PROMPT -
Using the records below, find every line that includes "Hkeeps" and copy it.

DATA PROVIDED -

(** **** The smoothing queue *)

Lemma queueInvariant_same_queue v v' :
  queueInvariant v ->
  mSmoothThumbnailQueue v' = mSmoothThumbnailQueue v ->
  (forall url, is_Some (mThumbnailForUrl v !! url) -> is_Some (mThumbnailForUrl v' !! url)) ->
  queueInvariant v'.
Proof.
  intros [Hnodup Hcached] Hqueue Hkeeps. split; rewrite Hqueue; [assumption|].
  intros url Hin. now apply Hkeeps, Hcached.
Qed.

Lemma thumbnailForIndex_queueInvariant index v :
  queueInvariant v -> queueInvariant (snd (thumbnailForIndex index v)).
Proof.
  intros Hinv. pose proof Hinv as [Hnodup Hcached].
  unfold thumbnailForIndex.
  destruct (KFileItem.isNull (fileItemForIndex v index)); [assumption|].
  set (url := KFileItem.url (fileItemForIndex v index)).
  set (loaded := iconForDirOrArchive v _ _).
  destruct (isNull (mGroupPix loaded)).
  { apply (queueInvariant_same_queue v); [assumption|reflexivity|].
    intros u Hu. simpl. apply lookup_insert_is_Some'. now right. }
  set (shown := if isNull (mAdjustedPix loaded) then _ else _).
  cbn zeta.
  set (stored := set_mThumbnailForUrl (<[url:=shown]> (mThumbnailForUrl v)) v).
  assert (Hstored : queueInvariant stored).
  { apply (queueInvariant_same_queue v); [assumption|reflexivity|].
    intros u Hu. simpl. apply lookup_insert_is_Some'. now right. }
  destruct (mRough shown && negb (bool_decide (url ∈ mSmoothThumbnailQueue stored)))
    eqn:Henqueue; [|assumption].
  apply andb_prop in Henqueue as [_ Hfresh].
  apply negb_true_iff, bool_decide_eq_false in Hfresh.
  assert (Hqueued : queueInvariant
            (set_mSmoothThumbnailQueue (mSmoothThumbnailQueue stored ++ [url]) stored)).
  { split; simpl.
    - apply NoDup_app. split; [assumption|]. split; [|apply NoDup_singleton].
      intros u Hu Hu'. apply list_elem_of_singleton in Hu'. subst u. now apply Hfresh.
    - intros u Hu. apply elem_of_app in Hu as [Hu|Hu].
      + apply lookup_insert_is_Some'. right. now apply Hcached.
      + apply list_elem_of_singleton in Hu. subst u. rewrite lookup_insert_eq. eauto. }
  destruct (negb (QTimer.isActive _)); exact Hqueued.
Qed.

Lemma setThumbnail_queueInvariant item pixmap size v :
  queueInvariant v -> queueInvariant (setThumbnail item pixmap size v).
Proof.
  intros Hinv. unfold setThumbnail.
  destruct (mThumbnailForUrl v !! KFileItem.url item); [|assumption].
  apply (queueInvariant_same_queue v); [assumption|reflexivity|].
  intros u Hu. simpl. apply lookup_insert_is_Some'. now right.
Qed.

Lemma setBrokenThumbnail_queueInvariant item v :
  queueInvariant v -> queueInvariant (setBrokenThumbnail item v).
Proof.
  intros Hinv. unfold setBrokenThumbnail.
  destruct (mThumbnailForUrl v !! KFileItem.url item); [|assumption].
  destruct (fileItemKind item);
    (apply (queueInvariant_same_queue v); [assumption|reflexivity|]);
    intros u Hu; simpl; apply lookup_insert_is_Some'; now right.
Qed.

Lemma smoothNextThumbnail_queueInvariant v :
  queueInvariant v -> queueInvariant (smoothNextThumbnail v).
Proof.
  intros Hinv. pose proof Hinv as [Hnodup Hcached]. unfold smoothNextThumbnail.
  destruct (mSmoothThumbnailQueue v) as [|url rest] eqn:Hqueue; [assumption|].
  destruct (mThumbnailLoadJob v).
  { apply (queueInvariant_same_queue v); [assumption|reflexivity|trivial]. }
  apply NoDup_cons in Hnodup as [_ Hrest].
  assert (Hkept : forall u, u ∈ rest -> is_Some (mThumbnailForUrl v !! u)).
  { intros u Hu. apply Hcached. now apply list_elem_of_further. }
  simpl.
  destruct (mThumbnailForUrl v !! url) as [thumbnail|]; [|now split].
  assert (Hsmoothed : forall w,
             mSmoothThumbnailQueue w = rest ->
             mThumbnailForUrl w =
               <[url:=set_mRough false
                        (set_mAdjustedPix
                           (scaled (mGroupPix thumbnail) (mThumbnailSize v) (mThumbnailSize v)
                              KeepAspectRatio SmoothTransformation) thumbnail)]>
                 (mThumbnailForUrl v) ->
             queueInvariant w).
  { intros w Hq Hc. split; rewrite Hq; [assumption|].
    intros u Hu. rewrite Hc. apply lookup_insert_is_Some'. right. now apply Hkept. }
  destruct (bool_decide (is_Some (mIndex thumbnail))); destruct rest; simpl;
    apply Hsmoothed; reflexivity.
Qed.


Lemma generateThumbnailsForItems_queue list v :
  mSmoothThumbnailQueue (generateThumbnailsForItems list v) = mSmoothThumbnailQueue v.
Proof.
  unfold generateThumbnailsForItems. now destruct (mThumbnailLoadJob v).
Qed.

Lemma generateThumbnailsForVisibleItems_keeps v :
  mSmoothThumbnailQueue (generateThumbnailsForVisibleItems v) = mSmoothThumbnailQueue v /\
  forall url,
    is_Some (mThumbnailForUrl v !! url) ->
    is_Some (mThumbnailForUrl (generateThumbnailsForVisibleItems v) !! url).
Proof.
  destruct (isVisible v) eqn:Hvisible;
    [|rewrite (generateThumbnailsForVisibleItems_hidden v (or_introl Hvisible)); now split].
  destruct (model v) as [rows|] eqn:Hrows;
    [|rewrite (generateThumbnailsForVisibleItems_hidden v (or_intror Hrows)); now split].
  rewrite (generateThumbnailsForVisibleItems_unfold v rows Hvisible Hrows).
  destruct (visibleItemsLoop_rule v rows
              (fun _ vk _ =>
                 forall url, is_Some (mThumbnailForUrl v !! url) ->
                             is_Some (mThumbnailForUrl vk !! url))
              Hrows) as (((_ & _ & _ & _ & _ & Hqueue) & _) & Hkeeps).
  - trivial.
  - intros k vk l item Hinv Hk IH url Hurl.
    apply (visibleItemsStep_keeps_entries v vk l rows k item); auto.
  - destruct (rowsToLoad v 0 rows);
      rewrite ?generateThumbnailsForItems_queue, ?generateThumbnailsForItems_cache;
      now split.
Qed.

Lemma handle_queueInvariant e v : queueInvariant v -> queueInvariant (handle e v).
Proof.
  intros Hinv. destruct e as [index|item pixmap size|item| | |index busy|index]; simpl.
  - now apply thumbnailForIndex_queueInvariant.
  - now apply setThumbnail_queueInvariant.
  - now apply setBrokenThumbnail_queueInvariant.
  - now apply smoothNextThumbnail_queueInvariant.
  - destruct (generateThumbnailsForVisibleItems_keeps v) as [Hqueue Hkeeps].
    now apply (queueInvariant_same_queue v).
  - apply (queueInvariant_same_queue v); [assumption| |].
    + unfold updateThumbnailBusyState.
      repeat (match goal with |- context [if ?b then _ else _] => destruct b end);
        reflexivity.
    + unfold updateThumbnailBusyState.
      repeat (match goal with |- context [if ?b then _ else _] => destruct b end);
        trivial.
  - unfold updateThumbnail.
    assert (Henqueue : queueInvariant
                         (generateThumbnailsForItems [fileItemForIndex v index] v)).
    { apply (queueInvariant_same_queue v); [assumption| |].
      - apply generateThumbnailsForItems_queue.
      - now rewrite generateThumbnailsForItems_cache. }
    destruct (mDocumentInfoProvider v) as [provider|]; [|assumption].
    destruct (isModified provider _); [|assumption].
    rewrite updateThumbnailForModifiedDocument_unfold.
    apply (queueInvariant_same_queue v); [assumption|reflexivity|].
    intros u Hu. simpl. apply lookup_insert_is_Some'. now right.
Qed.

ANSWER FOR THIS EXERCISE -
  intros [Hnodup Hcached] Hqueue Hkeeps. split; rewrite Hqueue; [assumption|].
  intros url Hin. now apply Hkeeps, Hcached.
              Hrows) as (((_ & _ & _ & _ & _ & Hqueue) & _) & Hkeeps).
  - destruct (generateThumbnailsForVisibleItems_keeps v) as [Hqueue Hkeeps].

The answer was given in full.